Start of Block
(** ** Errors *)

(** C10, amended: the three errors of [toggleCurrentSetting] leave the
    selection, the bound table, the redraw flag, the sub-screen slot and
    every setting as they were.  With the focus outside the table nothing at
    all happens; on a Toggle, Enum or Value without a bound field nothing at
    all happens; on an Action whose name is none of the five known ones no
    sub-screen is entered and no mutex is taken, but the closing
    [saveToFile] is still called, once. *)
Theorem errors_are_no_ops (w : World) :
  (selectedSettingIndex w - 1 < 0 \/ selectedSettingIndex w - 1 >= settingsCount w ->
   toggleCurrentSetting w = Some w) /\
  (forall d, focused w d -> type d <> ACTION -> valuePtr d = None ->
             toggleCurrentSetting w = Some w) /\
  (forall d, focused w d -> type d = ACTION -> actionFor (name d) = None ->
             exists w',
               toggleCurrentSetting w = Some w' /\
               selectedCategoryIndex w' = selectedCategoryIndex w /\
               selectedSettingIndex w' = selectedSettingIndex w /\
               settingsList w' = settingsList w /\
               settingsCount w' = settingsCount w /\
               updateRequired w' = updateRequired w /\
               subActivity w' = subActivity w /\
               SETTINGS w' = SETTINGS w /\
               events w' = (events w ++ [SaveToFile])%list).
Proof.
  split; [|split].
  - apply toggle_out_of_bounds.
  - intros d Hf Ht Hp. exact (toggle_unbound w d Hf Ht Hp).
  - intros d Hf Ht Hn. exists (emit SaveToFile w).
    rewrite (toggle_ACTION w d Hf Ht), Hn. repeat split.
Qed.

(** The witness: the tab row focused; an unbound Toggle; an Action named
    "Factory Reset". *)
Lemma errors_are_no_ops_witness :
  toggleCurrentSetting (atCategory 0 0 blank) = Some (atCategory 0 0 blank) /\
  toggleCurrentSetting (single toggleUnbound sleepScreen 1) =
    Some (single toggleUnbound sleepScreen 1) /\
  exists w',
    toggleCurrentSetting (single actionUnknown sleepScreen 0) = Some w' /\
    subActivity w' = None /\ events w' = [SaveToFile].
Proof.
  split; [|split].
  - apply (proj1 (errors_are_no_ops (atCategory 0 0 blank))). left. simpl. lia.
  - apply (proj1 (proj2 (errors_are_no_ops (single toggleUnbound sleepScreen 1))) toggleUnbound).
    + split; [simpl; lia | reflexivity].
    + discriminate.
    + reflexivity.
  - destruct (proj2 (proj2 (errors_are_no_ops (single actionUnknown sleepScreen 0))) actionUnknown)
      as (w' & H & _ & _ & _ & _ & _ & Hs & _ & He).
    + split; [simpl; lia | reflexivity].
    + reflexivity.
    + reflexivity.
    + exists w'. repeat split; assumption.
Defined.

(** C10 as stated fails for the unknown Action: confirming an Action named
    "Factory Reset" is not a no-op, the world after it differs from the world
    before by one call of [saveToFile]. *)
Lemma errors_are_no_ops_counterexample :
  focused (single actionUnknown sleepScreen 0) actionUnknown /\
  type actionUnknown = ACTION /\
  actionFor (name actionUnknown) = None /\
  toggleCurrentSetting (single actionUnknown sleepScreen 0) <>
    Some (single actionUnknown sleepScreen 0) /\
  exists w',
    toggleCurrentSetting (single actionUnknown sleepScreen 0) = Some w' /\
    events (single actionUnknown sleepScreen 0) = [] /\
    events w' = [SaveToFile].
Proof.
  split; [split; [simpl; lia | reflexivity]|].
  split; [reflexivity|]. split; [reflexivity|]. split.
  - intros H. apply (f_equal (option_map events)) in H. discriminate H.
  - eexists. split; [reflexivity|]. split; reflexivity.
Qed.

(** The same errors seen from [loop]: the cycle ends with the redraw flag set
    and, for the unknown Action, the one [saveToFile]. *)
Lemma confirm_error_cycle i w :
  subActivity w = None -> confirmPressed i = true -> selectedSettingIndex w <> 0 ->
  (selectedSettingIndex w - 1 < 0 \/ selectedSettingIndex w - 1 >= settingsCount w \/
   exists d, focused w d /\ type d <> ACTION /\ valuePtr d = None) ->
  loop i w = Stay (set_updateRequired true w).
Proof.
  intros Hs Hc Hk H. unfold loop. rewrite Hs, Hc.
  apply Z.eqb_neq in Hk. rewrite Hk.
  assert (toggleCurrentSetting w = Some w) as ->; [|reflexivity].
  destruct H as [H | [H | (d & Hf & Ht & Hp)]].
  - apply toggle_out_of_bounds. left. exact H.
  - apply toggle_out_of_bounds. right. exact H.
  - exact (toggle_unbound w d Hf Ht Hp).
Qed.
End of Block
Start of Block
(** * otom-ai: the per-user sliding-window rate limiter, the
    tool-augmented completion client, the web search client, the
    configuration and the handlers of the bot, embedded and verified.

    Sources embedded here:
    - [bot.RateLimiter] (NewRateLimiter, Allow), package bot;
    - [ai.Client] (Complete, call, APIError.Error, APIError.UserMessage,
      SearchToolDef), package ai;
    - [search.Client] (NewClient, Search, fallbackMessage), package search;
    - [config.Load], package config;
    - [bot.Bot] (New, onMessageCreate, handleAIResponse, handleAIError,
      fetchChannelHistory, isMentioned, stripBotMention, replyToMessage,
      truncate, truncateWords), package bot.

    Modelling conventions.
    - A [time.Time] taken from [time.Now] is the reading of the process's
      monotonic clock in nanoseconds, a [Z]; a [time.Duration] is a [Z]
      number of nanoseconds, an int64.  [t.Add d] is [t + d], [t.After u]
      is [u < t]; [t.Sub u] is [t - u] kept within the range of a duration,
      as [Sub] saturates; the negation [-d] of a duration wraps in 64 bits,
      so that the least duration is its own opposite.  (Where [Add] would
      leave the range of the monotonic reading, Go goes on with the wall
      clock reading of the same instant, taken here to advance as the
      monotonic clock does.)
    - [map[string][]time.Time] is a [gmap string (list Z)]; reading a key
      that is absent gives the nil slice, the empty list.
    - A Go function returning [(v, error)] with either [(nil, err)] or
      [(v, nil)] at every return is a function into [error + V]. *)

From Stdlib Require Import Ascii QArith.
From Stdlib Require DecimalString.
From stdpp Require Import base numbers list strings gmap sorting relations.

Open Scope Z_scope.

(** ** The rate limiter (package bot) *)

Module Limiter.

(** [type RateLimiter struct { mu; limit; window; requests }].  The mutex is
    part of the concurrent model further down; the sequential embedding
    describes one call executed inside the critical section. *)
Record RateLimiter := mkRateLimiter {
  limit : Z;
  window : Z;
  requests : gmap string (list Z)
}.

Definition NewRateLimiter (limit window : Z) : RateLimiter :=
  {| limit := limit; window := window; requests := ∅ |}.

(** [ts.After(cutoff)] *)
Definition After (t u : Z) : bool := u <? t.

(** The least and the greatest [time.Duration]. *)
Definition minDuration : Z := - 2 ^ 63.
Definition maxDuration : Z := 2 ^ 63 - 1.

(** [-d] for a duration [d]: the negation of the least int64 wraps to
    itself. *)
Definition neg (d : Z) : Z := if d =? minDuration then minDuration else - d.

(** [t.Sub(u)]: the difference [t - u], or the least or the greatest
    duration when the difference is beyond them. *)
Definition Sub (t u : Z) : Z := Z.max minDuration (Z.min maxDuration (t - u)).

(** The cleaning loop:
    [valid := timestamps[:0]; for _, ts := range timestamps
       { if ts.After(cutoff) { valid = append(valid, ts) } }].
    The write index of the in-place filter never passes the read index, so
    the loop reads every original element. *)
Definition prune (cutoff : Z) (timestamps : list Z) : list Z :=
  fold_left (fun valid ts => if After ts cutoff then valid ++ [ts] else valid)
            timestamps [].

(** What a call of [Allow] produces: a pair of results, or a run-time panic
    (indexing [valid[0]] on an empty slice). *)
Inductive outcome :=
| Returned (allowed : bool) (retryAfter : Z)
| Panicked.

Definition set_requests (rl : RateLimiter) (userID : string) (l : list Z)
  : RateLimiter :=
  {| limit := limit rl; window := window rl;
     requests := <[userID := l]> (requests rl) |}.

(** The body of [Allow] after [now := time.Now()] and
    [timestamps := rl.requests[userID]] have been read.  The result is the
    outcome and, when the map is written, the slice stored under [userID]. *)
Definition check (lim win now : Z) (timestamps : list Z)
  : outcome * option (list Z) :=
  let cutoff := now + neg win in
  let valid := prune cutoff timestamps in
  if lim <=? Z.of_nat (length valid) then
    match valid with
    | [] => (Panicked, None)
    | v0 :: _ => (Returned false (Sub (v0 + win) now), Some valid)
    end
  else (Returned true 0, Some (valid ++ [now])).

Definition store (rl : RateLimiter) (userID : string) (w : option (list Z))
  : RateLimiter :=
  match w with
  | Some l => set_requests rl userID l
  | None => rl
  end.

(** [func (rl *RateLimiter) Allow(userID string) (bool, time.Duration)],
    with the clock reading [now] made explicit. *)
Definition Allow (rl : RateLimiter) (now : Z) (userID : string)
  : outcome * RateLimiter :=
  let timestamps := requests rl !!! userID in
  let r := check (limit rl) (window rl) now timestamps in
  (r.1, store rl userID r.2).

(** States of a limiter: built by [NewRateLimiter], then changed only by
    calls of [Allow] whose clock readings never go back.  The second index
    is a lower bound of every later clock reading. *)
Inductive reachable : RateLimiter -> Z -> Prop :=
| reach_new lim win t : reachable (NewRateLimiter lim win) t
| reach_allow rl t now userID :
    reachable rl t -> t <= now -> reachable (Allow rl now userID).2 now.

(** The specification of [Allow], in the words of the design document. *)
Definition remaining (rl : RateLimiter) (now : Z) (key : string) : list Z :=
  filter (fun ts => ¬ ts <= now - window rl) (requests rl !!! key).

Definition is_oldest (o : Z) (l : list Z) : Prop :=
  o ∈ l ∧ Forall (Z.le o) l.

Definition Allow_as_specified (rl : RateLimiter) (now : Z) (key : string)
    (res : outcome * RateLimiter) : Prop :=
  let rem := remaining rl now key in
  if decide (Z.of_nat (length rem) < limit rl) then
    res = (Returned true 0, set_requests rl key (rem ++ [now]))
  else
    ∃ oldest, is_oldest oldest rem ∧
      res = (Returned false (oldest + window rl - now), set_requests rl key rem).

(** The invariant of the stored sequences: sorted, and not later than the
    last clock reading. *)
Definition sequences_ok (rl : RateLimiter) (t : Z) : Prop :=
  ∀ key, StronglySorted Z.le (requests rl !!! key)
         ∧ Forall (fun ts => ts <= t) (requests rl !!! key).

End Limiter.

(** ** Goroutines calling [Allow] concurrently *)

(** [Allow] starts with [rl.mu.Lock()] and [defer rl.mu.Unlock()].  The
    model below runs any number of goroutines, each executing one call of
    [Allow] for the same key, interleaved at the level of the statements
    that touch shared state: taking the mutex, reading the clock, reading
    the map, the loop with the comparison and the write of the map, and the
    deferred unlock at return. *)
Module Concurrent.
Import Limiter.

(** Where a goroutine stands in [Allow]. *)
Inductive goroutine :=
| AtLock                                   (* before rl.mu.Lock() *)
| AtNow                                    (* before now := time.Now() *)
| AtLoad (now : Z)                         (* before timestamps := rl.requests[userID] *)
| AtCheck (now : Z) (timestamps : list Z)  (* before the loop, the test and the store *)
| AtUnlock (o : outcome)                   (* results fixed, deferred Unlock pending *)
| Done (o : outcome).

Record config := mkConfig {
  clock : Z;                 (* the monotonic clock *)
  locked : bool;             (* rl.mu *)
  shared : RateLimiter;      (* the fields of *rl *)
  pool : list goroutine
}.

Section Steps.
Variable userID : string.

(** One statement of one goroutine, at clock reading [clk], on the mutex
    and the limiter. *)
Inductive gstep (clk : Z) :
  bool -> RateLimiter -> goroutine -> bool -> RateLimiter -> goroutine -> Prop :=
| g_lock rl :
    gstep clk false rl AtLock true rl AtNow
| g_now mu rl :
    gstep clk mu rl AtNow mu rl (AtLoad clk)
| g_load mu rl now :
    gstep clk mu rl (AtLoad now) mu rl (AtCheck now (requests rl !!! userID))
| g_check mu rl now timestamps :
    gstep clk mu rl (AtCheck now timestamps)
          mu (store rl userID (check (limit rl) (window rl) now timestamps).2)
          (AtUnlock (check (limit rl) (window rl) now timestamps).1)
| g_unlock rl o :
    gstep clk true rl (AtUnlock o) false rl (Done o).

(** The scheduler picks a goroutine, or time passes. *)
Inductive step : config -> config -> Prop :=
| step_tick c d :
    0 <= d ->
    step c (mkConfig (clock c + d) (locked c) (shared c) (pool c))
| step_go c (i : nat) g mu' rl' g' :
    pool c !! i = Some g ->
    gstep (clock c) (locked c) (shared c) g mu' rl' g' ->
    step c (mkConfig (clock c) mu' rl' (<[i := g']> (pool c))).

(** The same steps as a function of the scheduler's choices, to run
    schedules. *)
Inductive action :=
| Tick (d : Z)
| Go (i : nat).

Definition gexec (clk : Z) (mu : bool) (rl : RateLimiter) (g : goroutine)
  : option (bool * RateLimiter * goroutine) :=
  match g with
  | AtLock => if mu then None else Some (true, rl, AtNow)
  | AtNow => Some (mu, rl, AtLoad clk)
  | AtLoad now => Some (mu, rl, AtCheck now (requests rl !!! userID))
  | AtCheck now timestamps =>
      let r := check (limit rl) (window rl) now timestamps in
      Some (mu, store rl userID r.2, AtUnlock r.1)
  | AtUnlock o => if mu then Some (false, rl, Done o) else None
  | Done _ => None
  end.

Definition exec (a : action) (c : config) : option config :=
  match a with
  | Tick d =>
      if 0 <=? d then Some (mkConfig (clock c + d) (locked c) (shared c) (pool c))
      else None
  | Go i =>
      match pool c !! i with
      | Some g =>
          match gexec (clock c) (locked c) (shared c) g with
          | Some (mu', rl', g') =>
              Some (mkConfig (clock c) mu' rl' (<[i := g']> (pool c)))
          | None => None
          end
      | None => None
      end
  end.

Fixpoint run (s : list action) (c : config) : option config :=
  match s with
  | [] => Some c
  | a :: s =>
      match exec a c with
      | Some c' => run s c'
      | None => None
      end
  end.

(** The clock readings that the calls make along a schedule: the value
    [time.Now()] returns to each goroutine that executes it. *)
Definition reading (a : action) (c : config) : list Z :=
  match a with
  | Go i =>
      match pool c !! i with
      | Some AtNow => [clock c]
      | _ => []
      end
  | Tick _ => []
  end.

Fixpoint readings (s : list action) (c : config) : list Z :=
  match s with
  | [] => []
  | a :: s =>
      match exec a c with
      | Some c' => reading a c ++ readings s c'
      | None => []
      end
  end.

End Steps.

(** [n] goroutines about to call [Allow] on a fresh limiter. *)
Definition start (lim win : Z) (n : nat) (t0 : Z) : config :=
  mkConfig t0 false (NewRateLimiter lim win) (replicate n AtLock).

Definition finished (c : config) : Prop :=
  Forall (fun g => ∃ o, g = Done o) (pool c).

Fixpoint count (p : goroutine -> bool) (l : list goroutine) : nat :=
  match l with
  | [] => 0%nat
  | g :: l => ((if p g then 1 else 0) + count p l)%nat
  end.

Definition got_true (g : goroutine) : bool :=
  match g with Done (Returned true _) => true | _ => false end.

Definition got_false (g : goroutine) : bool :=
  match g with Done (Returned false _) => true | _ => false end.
End of Block
Show every line from the listing above in which the string "before" appears.

Written response =
    before by one call of [saveToFile]. *)
| AtLock                                   (* before rl.mu.Lock() *)
| AtNow                                    (* before now := time.Now() *)
| AtLoad (now : Z)                         (* before timestamps := rl.requests[userID] *)
| AtCheck (now : Z) (timestamps : list Z)  (* before the loop, the test and the store *)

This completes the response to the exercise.